Add monitoring/reporting for wallet transaction mismatches between PostgreSQL and ClickHouse
Overview
Create weekly monitoring and reporting to identify subscriptions where sum(postgres consumption) does not match sum(clickhouse consumed). This will provide visibility into wallet transaction discrepancies and help us stay on top of these issues proactively.
Requirements
Phase 1: Weekly Mismatch Report
Generate weekly reports for all overaged subscriptions that identify:
- Overaged subscriptions with mismatches in sums (beyond rounding errors)

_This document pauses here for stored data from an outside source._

(** A remote method wrapped by [register]. *)
Definition remote (h : batches) (materialize_them : bool) (w : W) (method_name : string) (args : list value) (kwargs : dict value) : W * result value :=
  let args := serialize h <$> args in
  let kwargs := prod_map id (serialize h) <$> kwargs in
  if materialize_them then
    match materialize_futures args kwargs with
    | Ok (args, kwargs) => invoke w method_name args kwargs
    | Err e => (w, Err e)
    end
  else invoke w method_name args kwargs.

(** The arguments worker [i] gets. *)
Definition worker_args (g : WorkerGroup) (args : list value) (kwargs : dict value) (i : nat) : result (list value * dict value) :=
  if forallb is_list args && forallb (fun x => is_list x.2) kwargs &&
     (forallb (is_list_of (world_size g)) args && forallb (fun x => is_list_of (world_size g) x.2) kwargs)
  then args ← mapM_ok (list_item i) args; kwargs ← map_values (list_item i) kwargs; Ok (args, kwargs)
  else Ok (args, kwargs).

Definition execute_all (h : batches) (materialize_them : bool) (g : WorkerGroup) (method_name : string) (args : list value)
    (kwargs : dict value) : result (WorkerGroup * value) :=
  calls ← mapM_ok (fun '(i, w) => '(a, k) ← worker_args g args kwargs i; Ok (remote h materialize_them w method_name a k))
            (imap pair (workers g));
  Ok (set_workers (fst <$> calls) g, VList (VObj ∘ snd <$> calls)).

Definition execute_rank_zero (h : batches) (materialize_them : bool) (g : WorkerGroup) (method_name : string) (args : list value)
    (kwargs : dict value) : result (WorkerGroup * value) :=
  match workers g with
  | [] => Err IndexError
  | w :: ws => let '(w, a) := remote h materialize_them w method_name args kwargs in Ok (set_workers (w :: ws) g, VObj a)
  end.

(** [ray.get] of a reference or of a list of them *)
Definition ray_get (v : value) : result value :=
  match v with
  | VObj a => a
  | VList l => l ← mapM_ok (fun v => match v with VObj a => a | _ => Err ValueError end) l; Ok (VList l)
  | _ => Err ValueError
  end.

(** ** The bound method *)

(** The registry of the modes, and [make_nd_compute_dataproto_dispatch_fn]. *)
Definition dispatch_fn (mode : DispatchMode) (h : batches) (g : WorkerGroup) (args : list value) (kwargs : dict value) :
    result (batches * WorkerGroup * dispatched) :=
  match mode with
  | RANK_ZERO => Err KeyError
  | ONE_TO_ALL => Ok (h, g, dispatch_one_to_all g args kwargs)
  | ALL_TO_ALL => Ok (h, g, plain args kwargs)
  | DP_COMPUTE => d ← dispatch_dp_compute g args kwargs; Ok (h, g, d)
  | DP_COMPUTE_PROTO | DP_COMPUTE_METRIC => '(h, d) ← dispatch_dp_compute_data_proto h g args kwargs; Ok (h, g, d)
  | DP_COMPUTE_PROTO_WITH_FUNC => d ← dispatch_dp_compute_data_proto_with_func h g args kwargs; Ok (h, g, d)
  | DIRECT_ROLLOUT_METHOD => Err NotImplementedError
  | ND_COMPUTE mesh => '(g, d) ← dispatch_lazy_compute_data_proto mesh h g args kwargs; Ok (h, g, d)
  end.

Definition collect_fn (mode : DispatchMode) (h : batches) (g : WorkerGroup) (output : value) : result (WorkerGroup * value) :=
  match mode with
  | RANK_ZERO => Err KeyError
  | ONE_TO_ALL | ALL_TO_ALL => Ok (g, output)
  | DP_COMPUTE | DP_COMPUTE_METRIC => v ← collect_dp_compute h g output; Ok (g, v)
  | DP_COMPUTE_PROTO | DP_COMPUTE_PROTO_WITH_FUNC => v ← collect_dp_compute_data_proto h g output; Ok (g, v)
  | DIRECT_ROLLOUT_METHOD => Err NotImplementedError
  | ND_COMPUTE mesh => collect_lazy_compute_data_proto mesh h g output
  end.

Definition execute_fn (mode : ExecuteMode) :=
  match mode with EXECUTE_ALL => execute_all | EXECUTE_RANK_ZERO => execute_rank_zero end.

(** The rows added for the workers are taken off. *)
Definition strip_padding (padding_count : nat) (output : value) : result value :=
  if 0 <? padding_count then
    match output with
    | VData d => d ← select_idxs d (take (proto_len d - padding_count) (seq 0 (proto_len d))); Ok (VData d)
    | VList l => Ok (VList (take (length l - padding_count) l))
    | _ => Ok output
    end
  else Ok output.

(** [func_generator]: the method that [_bind_worker_method] puts on the group. *)
Definition functor_call (method_name : string) (mode : DispatchMode) (exec : ExecuteMode) (blocking materialize_them : bool)
    (h : batches) (g : WorkerGroup) (args : list value) (kwargs : dict value) : result (batches * WorkerGroup * value) :=
  '(h, g, d) ← dispatch_fn mode h g args kwargs;
  let padding_count := default 0 (d_padding d) in
  '(g, output) ← execute_fn exec h materialize_them g method_name (d_args d) (d_kwargs d);
  output ← (if blocking then ray_get output else Ok output);
  '(g, output) ← collect_fn mode h g output;
  output ← strip_padding padding_count output;
  Ok (h, g, output).

(** ** Row by row

  What the workers do to a batch of rows does not depend on the other rows. *)

Record rowwise (f : DataProto -> result DataProto) : Prop := {
  rw_run : forall d, proto_ok d -> 0 < proto_len d -> plain_meta (meta_info d) ->
    exists o, f d = Ok o /\ proto_ok o /\ proto_len o = proto_len d /\ plain_meta (meta_info o);
  rw_rows : forall d idxs p o, proto_ok d -> proto_via (via_take idxs) d p -> Forall (fun i => i < proto_len d) idxs ->
    0 < length idxs -> plain_meta (meta_info d) -> f d = Ok o -> exists q, f p = Ok q /\ proto_via (via_take idxs) o q;
}.

Context `{!ArrayLaws T} `{!ArrayLaws N} `{!TensorLaws T} `{!NumpyLaws N}.

Lemma chunk_via_take (d : DataProto) c i p :
  proto_ok d -> i * c + c <= proto_len d -> proto_via (via_chunk c i) d p -> proto_via (via_take (seq (i * c) c)) d p.
Proof.
  intros Hok Hi. apply via_ext; [done|]. intros A l El. cbn [rf via_chunk via_slice via_take].
  rewrite omap_seq_slice. f_equal. lia.
Qed.

(** The workers' answers to the pieces of a batch, put together. *)
Lemma chunk_run_concat f d n c o :
  rowwise f -> proto_ok d -> plain_meta (meta_info d) -> 0 < n -> 0 < c -> proto_len d = n * c -> f d = Ok o ->
  exists ps os, chunk auto_padding d n = Ok ps /\ length ps = n /\ mapM_ok f ps = Ok os /\ length os = n /\ proto_concat os = Ok o.
Proof.
  intros [Hrun Hrows] Hok Hm Hn Hc E Ho. destruct (Hrun d Hok ltac:(lia) Hm) as (o' & Ho' & Hoko & Hleno & Hmo).
  rewrite Ho in Ho'. injection Ho' as <-.
  destruct (chunk_even auto_padding d n c Hok Hn Hc E) as (ps & Hps & HF).
  assert (Hos : exists os, mapM_ok f ps = Ok os /\ Forall2 (fun i q => proto_via (via_take (seq (i * c) c)) o q) (seq 0 n) os).
  { clear Hps. assert (Hall : forall i, i ∈ seq 0 n -> i < n) by (intros i Hi%elem_of_seq; lia). revert HF Hall.
    generalize (seq 0 n) as is0. intros is0 HF. induction HF as [|i p is1 ps V HF IH]; intros Hall; [exists []; split; [done|constructor]|].
    destruct IH as (os & IH1 & IH2); [intros j Hj; apply Hall; by right|]. specialize (Hall i ltac:(by left)).
    destruct (Hrows d (seq (i * c) c) p o) as (q & Hq & Vq); [done|apply chunk_via_take; [done|nia|done]| | |done|done|].
    - apply Forall_forall. intros j Hj%elem_of_seq. nia.
    - by rewrite length_seq.
    - exists (q :: os). cbn [mapM_ok]. rewrite Hq. cbn [mbind result_bind]. rewrite IH1. split; [done|by constructor]. }
  destruct Hos as (os & Hos & HFo). exists ps, os. split; [done|]. split; [by rewrite <-(Forall2_length _ _ _ HF), length_seq|].
  split; [done|]. assert (Hlo : length os = n) by (by rewrite <-(Forall2_length _ _ _ HFo), length_seq). split; [done|].
  destruct (proto_concat_via o ((fun i => via_take (seq (i * c) c)) <$> seq 0 n) os Hoko Hmo) as (o' & Ho' & V).
  - intros ->. cbn in Hlo. lia.
  - by apply Forall2_fmap_l.
  - rewrite Ho'. f_equal. eapply proto_via_id; [done|exact V|]. intros A l El. cbn [rf via_concat]. rewrite <-list_fmap_compose.
    transitivity (take (n * c) l); [|apply take_ge; lia]. rewrite <-concat_pieces. f_equal. unfold pieces. apply list_fmap_ext.
    intros _ i _. cbn [rf via_take compose]. apply omap_seq_slice.
Qed.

- Mismatch delta per subscription
- Unique transaction IDs with mismatches, along with delta per transaction ID
- If no mismatches found for the week, report that as well
Phase 2: Notification & Monitoring Integration
- Integrate with existing usage billing job monitoring for notifications
- Assign weekly monitoring responsibility to the on-call team member
- Reuse existing monitoring infrastructure where possible
Phase 3: Remediation Steps
- Identify and document remediation steps for when mismatches are found
- Create action items based on debugging findings
Context
- Currently, wallet_transactions are not easily accessible in ClickHouse
- Comparative analysis requires querying two separate sources (PostgreSQL and ClickHouse)
- Access to production console is limited, making manual validation difficult
- Starting with overaged subscriptions; can expand to all subscriptions later if needed
Future Considerations
- Eventually migrate PostgreSQL wallet transactions and consumer/subscription_wallet tables to ClickHouse (potentially via Siphon)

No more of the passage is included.